-- RECORDS PROVIDED --
(** * fractal/config: the interactive configuration wizard

    A shallow embedding of package [config] of SkySingh04/fractal, in its two
    variants (the registry-driven one and the earlier two-key one), and the
    properties of the specification checked against it.

    The package talks to three collaborators that are not part of it:
    the terminal (promptui), the process-wide settings store (viper) and the
    integration registry.  Each is given an explicit model below; the
    functions of the package itself are transcribed statement by statement
    over those models. *)

From stdpp Require Import gmap strings list fin_maps.
From Equations Require Import Equations.
From Equations.Prop Require Import Logic.

Open Scope string_scope.
Open Scope list_scope.

(** ** Go values shared by both variants *)

(** The line-feed character of the Go literal ["\n"]. *)
Definition LF : string := String (Ascii.ascii_of_nat 10) EmptyString.

(** Go's [error] values as this package builds them: [errors.New(msg)] and
    [fmt.Errorf(prefix + "%w", cause)]. *)
Inductive error : Type :=
  | errors_New (msg : string)
  | fmt_Errorf (prefix : string) (cause : error).

#[global] Instance error_eq_dec : EqDecision error.
Proof. solve_decision. Defined.

(** The [Error()] method. *)
Fixpoint Error (e : error) : string :=
  match e with
  | errors_New msg => msg
  | fmt_Errorf prefix cause => prefix +:+ Error cause
  end.

(** A Go result pair [(value, err)]: either a value with a nil error, or an
    error with the zero value. *)
Inductive result (A : Type) : Type :=
  | Ok (a : A)
  | Err (e : error).
Arguments Ok {A} a.
Arguments Err {A} e.

#[global] Instance result_eq_dec `{EqDecision A} : EqDecision (result A).
Proof. solve_decision. Defined.

Definition is_Ok {A} (r : result A) : Prop :=
  match r with Ok _ => True | Err _ => False end.

(** ** The terminal (promptui)

    The human is a script of replies consumed one per prompt.  A reply is a
    line of text that was confirmed with enter, or a failure of the prompt
    (interrupt, end of input, ...).  When the script is exhausted the input
    has reached its end and promptui reports [ErrEOF]. *)
Inductive Reply : Type :=
  | Entered (text : string)
  | Aborted (e : error).

#[global] Instance Reply_eq_dec : EqDecision Reply.
Proof. solve_decision. Defined.

Definition ErrEOF : error := errors_New "^D".
Definition ErrInterrupt : error := errors_New "^C".
Definition ErrAbort : error := errors_New EmptyString.

(** What the user sees and what came back, in order. *)
Inductive Event : Type :=
  | EvSelect (label : string) (items : list string) (r : result string)
  | EvPrompt (label : string) (r : result string)
  | EvPrintln (line : string)
  | EvInfof (line : string).

#[global] Instance Event_eq_dec : EqDecision Event.
Proof. solve_decision. Defined.

(** An event that is a prompt which did not deliver a value. *)
Definition prompt_failed (ev : Event) : Prop :=
  match ev with
  | EvSelect _ _ (Err _) | EvPrompt _ (Err _) => True
  | _ => False
  end.

(** An event that is a prompt, of either sort. *)
Definition is_prompt (ev : Event) : bool :=
  match ev with
  | EvSelect _ _ _ | EvPrompt _ _ => true
  | _ => false
  end.

(** ** The settings store (viper)

    Values that the package stores and reads back: a string, or a
    string-keyed map of strings (the per-integration field values and the
    error-handling policy).  Other YAML shapes (numbers, sequences, deeper
    nesting) are outside this model. *)
Inductive value : Type :=
  | VString (s : string)
  | VStringMap (m : gmap string string).

#[global] Instance value_eq_dec : EqDecision value.
Proof. solve_decision. Defined.

(** [strings.ToLower] on the ASCII range: the letters A to Z are folded and
    every other byte is left alone.  On a string of ASCII bytes this is what
    Go does; on other strings Go follows the Unicode tables, and the
    properties that fold arbitrary keys are stated for ASCII keys. *)
Definition lower_ascii (c : Ascii.ascii) : Ascii.ascii :=
  let n := Ascii.nat_of_ascii c in
  if (65 <=? n)%nat && (n <=? 90)%nat then Ascii.ascii_of_nat (n + 32) else c.

Fixpoint ToLower (s : string) : string :=
  match s with
  | EmptyString => EmptyString
  | String c s' => String (lower_ascii c) (ToLower s')
  end.

(** viper's [copyAndInsensitiviseMap]: a fresh map with every key
    lower-cased.  The Go loop is [for key, val := range m { nm[lower(key)] =
    val }]; when two keys differ only in case the survivor depends on the
    iteration order, which Go leaves open and [map_fold] fixes.  When no two
    keys meet after lower-casing every order gives the same map
    ([lowerEach_any_order]). *)
Definition insensitivise {A} (f : A → A) (m : gmap string A) : gmap string A :=
  map_fold (λ key val nm, <[ToLower key := f val]> nm) ∅ m.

-- WHAT YOU NEED TO DO --
Every line from the line containing "Open Scope list_scope." through the line containing "Inductive Event : Type" in the records above must be retyped exactly. Leave out the rest.

-- TASK RESULT --
Open Scope list_scope.

(** ** Go values shared by both variants *)

(** The line-feed character of the Go literal ["\n"]. *)
Definition LF : string := String (Ascii.ascii_of_nat 10) EmptyString.

(** Go's [error] values as this package builds them: [errors.New(msg)] and
    [fmt.Errorf(prefix + "%w", cause)]. *)
Inductive error : Type :=
  | errors_New (msg : string)
  | fmt_Errorf (prefix : string) (cause : error).

#[global] Instance error_eq_dec : EqDecision error.
Proof. solve_decision. Defined.

(** The [Error()] method. *)
Fixpoint Error (e : error) : string :=
  match e with
  | errors_New msg => msg
  | fmt_Errorf prefix cause => prefix +:+ Error cause
  end.

(** A Go result pair [(value, err)]: either a value with a nil error, or an
    error with the zero value. *)
Inductive result (A : Type) : Type :=
  | Ok (a : A)
  | Err (e : error).
Arguments Ok {A} a.
Arguments Err {A} e.

#[global] Instance result_eq_dec `{EqDecision A} : EqDecision (result A).
Proof. solve_decision. Defined.

Definition is_Ok {A} (r : result A) : Prop :=
  match r with Ok _ => True | Err _ => False end.

(** ** The terminal (promptui)

    The human is a script of replies consumed one per prompt.  A reply is a
    line of text that was confirmed with enter, or a failure of the prompt
    (interrupt, end of input, ...).  When the script is exhausted the input
    has reached its end and promptui reports [ErrEOF]. *)
Inductive Reply : Type :=
  | Entered (text : string)
  | Aborted (e : error).

#[global] Instance Reply_eq_dec : EqDecision Reply.
Proof. solve_decision. Defined.

Definition ErrEOF : error := errors_New "^D".
Definition ErrInterrupt : error := errors_New "^C".
Definition ErrAbort : error := errors_New EmptyString.

(** What the user sees and what came back, in order. *)
Inductive Event : Type :=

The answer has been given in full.